I am trying to build a block tridiagonal matrix in Fortran. Now I have this piece of code that would deal with just the matrices that are placed in the main diagonal of the A_matrix, one new matrix for every step in i.
do i = gs+1, total_mesh_points
start_line = (3*i)-2
start_colu = (3*i)-2
final_line = (3*i)
final_colu = (3*i)
do ii = 1, 3
do jj = 1, 3
A_matrix(start_line:final_line,start_colu:final_colu) = &
impflux(ii,jj)
end do
end do
end do
Here my A_matrix(i,j) is a big matrix that will receive another three by three matrix (impflux) in its main diagonal. Note that for each step in i I will have a new impflux matrix that needs to be positioned in the main diagonal of the A_matrix.
I can't think in a more simple solution for this problem. How people usually build block diagonal matrices in Fortran ?
答案 0 :(得分:3)
这是构建块三对角矩阵的一种方法。我不确定在一些着名的库之外是否有通常的方式。这是一个程序,我会把它交给你把它变成一个函数。
PROGRAM test
USE iso_fortran_env
IMPLICIT NONE
INTEGER :: k ! submatrix size
INTEGER :: n ! number of submatrices along main diagonal
INTEGER :: ix ! loop index
! the submatrices, a (lower diagonal) b (main diagonal) c (upper diagonal)

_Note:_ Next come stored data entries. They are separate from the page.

(* ===== verification/World.v ===== *)
(** The state of the crate: the [Reactor] and its global counters, the store of
    the I/O sources its [Arc]s point to, and the outside world, together with the
    elementary reads and writes the operations are made of. *)
From S2P Require Import Prelude Std Deps.

(** * Data of the reactor *)

(** [const READ: usize = 0; const WRITE: usize = 1]: the two indices of
    [[Direction; 2]]. *)
Inductive Dir : Type := READ | WRITE.

#[export] Instance Dir_eq_dec : EqDecision Dir.
Proof. solve_decision. Defined.
#[export] Instance Dir_countable : Countable Dir.
Proof.
  refine (inj_countable' (λ d, match d with READ => true | WRITE => false end)
            (λ b : bool, if b then READ else WRITE) _).
  by intros [].
Defined.

(** [const TIMER_QUEUE_SIZE] (on every target but ESP-IDF). *)
Definition TIMER_QUEUE_SIZE : Z := 1000.

Inductive TimerOp : Type :=
  | Insert (when : Instant) (id : Z) (waker : Waker)
  | Remove (when : Instant) (id : Z).

(** A read or write direction of a source. *)
Record Direction {Slab : Type → Type} : Type := mkDirection {
  tick : Z;
  ticks : option (Z * Z);
  waker : option Waker;
  wakers : Slab (option Waker);
}.
Arguments Direction : clear implicits.
Arguments mkDirection {Slab}.

Definition Direction_default {Slab : Type → Type} `{SlabOps Slab} : Direction Slab :=
  {| tick := 0; ticks := None; waker := None; wakers := slab_new |}.

Definition set_tick {Slab : Type → Type} (t : Z) (d : Direction Slab) : Direction Slab :=
  mkDirection t (ticks d) (waker d) (wakers d).
Definition set_ticks {Slab : Type → Type} (t : option (Z * Z)) (d : Direction Slab) : Direction Slab :=
  mkDirection (tick d) t (waker d) (wakers d).
Definition set_waker {Slab : Type → Type} (w : option Waker) (d : Direction Slab) : Direction Slab :=
  mkDirection (tick d) (ticks d) w (wakers d).
Definition set_wakers {Slab : Type → Type} (ws : Slab (option Waker)) (d : Direction Slab) : Direction Slab :=
  mkDirection (tick d) (ticks d) (waker d) ws.

(** [[Direction; 2]] *)
Record Directions {Slab : Type → Type} : Type := mkDirections {
  dir_read : Direction Slab;
  dir_write : Direction Slab;
}.
Arguments Directions : clear implicits.
Arguments mkDirections {Slab}.

Definition dir_get {Slab : Type → Type} (st : Directions Slab) (d : Dir) : Direction Slab :=
  match d with READ => dir_read st | WRITE => dir_write st end.
Definition dir_set {Slab : Type → Type} (st : Directions Slab) (d : Dir) (x : Direction Slab) : Directions Slab :=
  match d with
  | READ => mkDirections x (dir_write st)
  | WRITE => mkDirections (dir_read st) x
  end.

(** A registered source of I/O events. *)
Record Source {Slab : Type → Type} {Reg : Type} : Type := mkSource {
  src_registration : Reg;
  src_key : Z;
  src_state : Directions Slab;
}.
Arguments Source : clear implicits.
Arguments mkSource {Slab Reg}.

Definition set_src_state {Slab : Type → Type} {Reg} (st : Directions Slab) (s : Source Slab Reg) : Source Slab Reg :=
  mkSource (src_registration s) (src_key s) st.

(** * The world *)

(** What an [Arc<Source>] points to: a location of the shared store. *)
Abbreviation loc := positive.

Record World {Slab Queue : Type → Type} {Reg Env : Type} : Type := mkWorld {
  w_env : Env;                        (* [poller], the clock *)
  w_ticker : Z;                     (* [ticker: AtomicUsize] *)
  w_sources : Slab loc;                (* [sources: Mutex<Slab<Arc<Source>>>] *)
  w_timers : TimerMap;              (* [timers: Mutex<BTreeMap<..>>] *)
  w_timer_ops : Queue TimerOp;          (* [timer_ops: ConcurrentQueue<TimerOp>] *)
  w_id_generator : Z;               (* [static ID_GENERATOR: AtomicUsize] *)
  w_heap : gmap loc (Source Slab Reg);   (* the sources the [Arc]s share *)
  w_woken : list Waker;             (* the calls of [Waker::wake], oldest first *)
}.
Arguments World : clear implicits.
Arguments mkWorld {Slab Queue Reg Env}.

Section world.
  Context {Slab Queue : Type → Type} {Reg Env : Type}.
  Context `{SlabOps Slab, QueueOps Queue, EnvOps Env}.
  Local Abbreviation World := (World Slab Queue Reg Env).

Definition set_env (e : Env) (w : World) : World :=
  mkWorld e (w_ticker w) (w_sources w) (w_timers w) (w_timer_ops w)
    (w_id_generator w) (w_heap w) (w_woken w).
Definition set_ticker (t : Z) (w : World) : World :=
  mkWorld (w_env w) t (w_sources w) (w_timers w) (w_timer_ops w)
    (w_id_generator w) (w_heap w) (w_woken w).
Definition set_sources (s : Slab loc) (w : World) : World :=
  mkWorld (w_env w) (w_ticker w) s (w_timers w) (w_timer_ops w)
    (w_id_generator w) (w_heap w) (w_woken w).
Definition set_timers (t : TimerMap) (w : World) : World :=
  mkWorld (w_env w) (w_ticker w) (w_sources w) t (w_timer_ops w)
    (w_id_generator w) (w_heap w) (w_woken w).
Definition set_timer_ops (q : Queue TimerOp) (w : World) : World :=
  mkWorld (w_env w) (w_ticker w) (w_sources w) (w_timers w) q
    (w_id_generator w) (w_heap w) (w_woken w).
Definition set_id_generator (i : Z) (w : World) : World :=
  mkWorld (w_env w) (w_ticker w) (w_sources w) (w_timers w) (w_timer_ops w)
    i (w_heap w) (w_woken w).
Definition set_heap (h : gmap loc (Source Slab Reg)) (w : World) : World :=
  mkWorld (w_env w) (w_ticker w) (w_sources w) (w_timers w) (w_timer_ops w)
    (w_id_generator w) h (w_woken w).
Definition set_woken (l : list Waker) (w : World) : World :=
  mkWorld (w_env w) (w_ticker w) (w_sources w) (w_timers w) (w_timer_ops w)
    (w_id_generator w) (w_heap w) l.

(** The state [Reactor::get] initialises, in an environment [e]. *)
Definition reactor_new (e : Env) : World :=
  mkWorld e 0 slab_new ∅ (cq_bounded TIMER_QUEUE_SIZE) 1 ∅ [].

(** A call that the environment answers. *)
Definition env_call {A} (f : Env → A * Env) : M World A := λ w,
  let '(a, e) := f (w_env w) in Ret (a, set_env e w).

(** [Instant::now] *)
Definition now : M World Instant := env_call env_now.

(** [waker.wake()], under [panic::catch_unwind]: the waker's own code runs outside
    of the crate, and a panic of it is swallowed. *)
Definition wake (waker : Waker) : M World unit :=
  modify (λ w, set_woken (w_woken w ++ [waker]) w).

(** The source an [Arc] points to, and a write of its [state]. *)
Definition load_source (l : loc) : M World (Source Slab Reg) :=
  o ← gets (λ w, w_heap w !! l); unwrap o.
Definition store_state (l : loc) (st : Directions Slab) : M World unit :=
  modify (λ w, set_heap (alter (set_src_state st) l (w_heap w)) w).
End world.

(** * Facts about directions *)

Lemma dir_get_set_eq {Slab : Type → Type} (st : Directions Slab) d x : dir_get (dir_set st d x) d = x.
Proof. by destruct d. Qed.

Lemma dir_get_set_ne {Slab : Type → Type} (st : Directions Slab) d d' x :
  d ≠ d' → dir_get (dir_set st d x) d' = dir_get st d'.
Proof. by destruct d, d'. Qed.

Lemma dir_set_set {Slab : Type → Type} (st : Directions Slab) d x y :
  dir_set (dir_set st d x) d y = dir_set st d y.
Proof. by destruct d. Qed.

Lemma dir_set_get {Slab : Type → Type} (st : Directions Slab) d : dir_set st d (dir_get st d) = st.
Proof. by destruct st, d. Qed.

(** * Specifications of the elementary steps *)

Section world_facts.
Context {Slab Queue : Type → Type} {Reg Env : Type}.
Context `{SlabOps Slab, QueueOps Queue, EnvOps Env}.
Local Abbreviation World := (World Slab Queue Reg Env).
Implicit Types w : World.

Lemma wp_env_call {A} (f : Env → A * Env) (P : A → World → Prop) w :
  P (f (w_env w)).1 (set_env (f (w_env w)).2 w) → wp (env_call f) P w.
Proof. unfold wp, env_call. intros HP. destruct (f (w_env w)) eqn:?. eauto. Qed.

Lemma wp_load_source l s (P : Source Slab Reg → World → Prop) w :
  w_heap w !! l = Some s → P s w → wp (load_source l) P w.
Proof. intros Hl HP. unfold load_source. wp_steps. by eapply wp_unwrap. Qed.

Lemma wp_store_state l st (P : unit → World → Prop) w :
  P tt (set_heap (alter (set_src_state st) l (w_heap w)) w) →
  wp (store_state l st) P w.
Proof. intros HP. by apply wp_modify. Qed.

Lemma wp_wake k (P : unit → World → Prop) w :
  P tt (set_woken (w_woken w ++ [k]) w) → wp (wake k) P w.
Proof. intros HP. by apply wp_modify. Qed.

(** [now] reads a clock that does not go back. *)
Lemma wp_now `{!ClockLaws Env} (P : Instant → World → Prop) w :
  (∀ t e, 0 ≤ tv_sec t < I64_MAX → env_time (w_env w) ≤ t → t = env_time e →
     env_now (w_env w) = (t, e) → P t (set_env e w)) →
  wp now P w.
Proof.
  intros HP. apply wp_env_call. destruct (env_now (w_env w)) as [t e] eqn:He.
  pose proof (env_now_spec _ _ _ He) as [Ht Hle]. cbn.
  apply HP; try done. rewrite Ht. apply env_time_range.
Qed.
End world_facts.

REAL(real64), DIMENSION(:,:,:), ALLOCATABLE :: amx, bmx, cmx
! the block tridiagonal matrix
REAL(real64), DIMENSION(:,:), ALLOCATABLE :: mat_a
k = 3 ! set these values as you wish
n = 4
ALLOCATE(amx(n-1,k,k), bmx(n,k,k), cmx(n-1,k,k))
ALLOCATE(mat_a(n*k,n*k))
mat_a = 0.0
! populate these as you wish
amx = 1.0
bmx = 2.0
cmx = 3.0
! first the lower diagonal
DO ix = 1,k*(n-1),k
mat_a(ix+k:ix+2*k-1,ix:ix+k-1) = amx(CEILING(REAL(ix)/REAL(k)),:,:)
END DO
! now the main diagonal
DO ix = 1,k*n,k
mat_a(ix:ix+k-1,ix:ix+k-1) = bmx(CEILING(REAL(ix)/REAL(k)),:,:)
END DO
! finally the upper diagonal
DO ix = 1,k*(n-1),k
mat_a(ix:ix+k-1,ix+k:ix+2*k-1) = cmx(CEILING(REAL(ix)/REAL(k)),:,:)
END DO
END PROGRAM test
请注意,这里没有任何错误检查,我只做了一些测试。
一个明显的替代方案是仅在mat_a行循环,在同一次迭代中插入amx,bmx,cmx,但这需要特殊的处理第一次和最后一次迭代,可能看起来更复杂。至于性能,如果对你进行一些测试很重要。
另请注意,这会产生密集的矩阵。如果矩阵变得非常大,那么只存储对角元素的方法可能更有用。这使我们走向它们的衍生类型和操作,这是另一个问题。